BRIEF — What lines in the entries hold the string "scale"? List them.

-=-=-=-=-

(* ===== verification/DigitalFilter.v ===== *)
(** * DigitalFilter: filters and Fourier transforms (src/digital_filter.c)

    Arrays are lists; an access outside fails.  [cosf] and [sinf] are the C
    library's, the members of [Libm].  [sqrt] computes in double precision and
    is rounded back to a float, which for a float argument is the correctly
    rounded [fsqrt].  The theorems about the FIR
    filter and about the design of filters are at the end. *)
From S2P Require Import Prelude Float32.

(** libm *)
Class Libm : Type := { cosf : f32 -> f32; sinf : f32 -> f32; asinf : f32 -> f32 }.

(** [bits] is at least 1 wherever these functions are called. *)
Definition taps (bits : Z) : Z := Z.shiftl 1 bits.

Section DigitalFilter.
Context `{Libm}.

(** ** FFT *)

(** [while (k <= j) { j -= k; k >>= 1; }]: the new [j] and [k]. *)
Fixpoint reverse_carry (fuel : nat) (k j : Z) : option (Z * Z) :=
  match fuel with
  | O => None
  | S fuel => if k <=? j then reverse_carry fuel (Z.shiftr k 1) (j - k) else Some (k, j)
  end.

Definition swap (i j : Z) (l : list f32) : option (list f32) :=
  a ← l !!? i; b ← l !!? j; l ← put_ix i b l; put_ix j a l.

(** The bit reversal; the loop state is [j] and the two arrays. *)
Definition fft_reverse (m : Z) (real imag : list f32) : option (list f32 * list f32) :=
  let n := taps m in
  '(_, real, imag) ← for_loop (Z.to_nat (n - 1)) 0 1 (fun i '(j, real, imag) =>
    real' ← (if i <? j then swap i j real else Some real);
    imag' ← (if i <? j then swap i j imag else Some imag);
    '(k, j) ← reverse_carry (S (Z.to_nat m)) (Z.shiftr n 1) j;
    Some (j + k, real', imag')) (0, real, imag);
  Some (real, imag).

(** One butterfly of elements [i] and [i1]. *)
Definition butterfly (u1 u2 : f32) (i i1 : Z) (real imag : list f32)
    : option (list f32 * list f32) :=
  r1 ← real !!? i1; m1 ← imag !!? i1;
  let t1 := (u1 * r1 - u2 * m1)%f32 in
  let t2 := (u1 * m1 + u2 * r1)%f32 in
  r ← real !!? i; m ← imag !!? i;
  real ← put_ix i1 (r - t1)%f32 real;
  imag ← put_ix i1 (m - t2)%f32 imag;
  real ← put_ix i (r + t1)%f32 real;
  imag ← put_ix i (m + t2)%f32 imag;
  Some (real, imag).

(** [for (i = j; i < n; i += l2)] has [(n - j + l2 - 1) / l2] rounds. *)
Definition fft_stage (n l1 l2 : Z) (c1 c2 : f32) (real imag : list f32)
    : option (list f32 * list f32) :=
  '(_, _, real, imag) ← for_loop (Z.to_nat l1) 0 1 (fun j '(u1, u2, real, imag) =>
    '(real, imag) ← for_loop (Z.to_nat ((n - j + l2 - 1) / l2)) j l2 (fun i '(real, imag) =>
      butterfly u1 u2 i (i + l1) real imag) (real, imag);
    let z := (u1 * c1 - u2 * c2)%f32 in
    Some (z, (u1 * c2 + u2 * c1)%f32, real, imag)) (f1, f0, real, imag);
  Some (real, imag).

Definition filter_fft (dir : bool) (m : Z) (real imag : list f32) : option (list f32 * list f32) :=
  let n := taps m in
  '(real, imag) ← fft_reverse m real imag;
  '(_, _, _, real, imag) ← for_loop (Z.to_nat m) 0 1 (fun _ '(c1, c2, l1, real, imag) =>
    let l2 := Z.shiftl l1 1 in
    '(real, imag) ← fft_stage n l1 l2 c1 c2 real imag;
    let c2 := fsqrt ((f1 - c1) / f_of_int 2)%f32 in
    let c2 := if dir then (- c2)%f32 else c2 in
    Some (fsqrt ((f1 + c1) / f_of_int 2)%f32, c2, l2, real, imag))
    (f_of_int (-1), f0, 1, real, imag);
  if dir then
    let scale := fmap (M := list) (fun x => (x / f_of_int n)%f32) in
    Some (scale (take (Z.to_nat n) real) ++ drop (Z.to_nat n) real,
          scale (take (Z.to_nat n) imag) ++ drop (Z.to_nat n) imag)
  else Some (real, imag).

-=-=-=-=-

SOLUTION TO THIS TASK —
    let scale := fmap (M := list) (fun x => (x / f_of_int n)%f32) in
    Some (scale (take (Z.to_nat n) real) ++ drop (Z.to_nat n) real,
          scale (take (Z.to_nat n) imag) ++ drop (Z.to_nat n) imag)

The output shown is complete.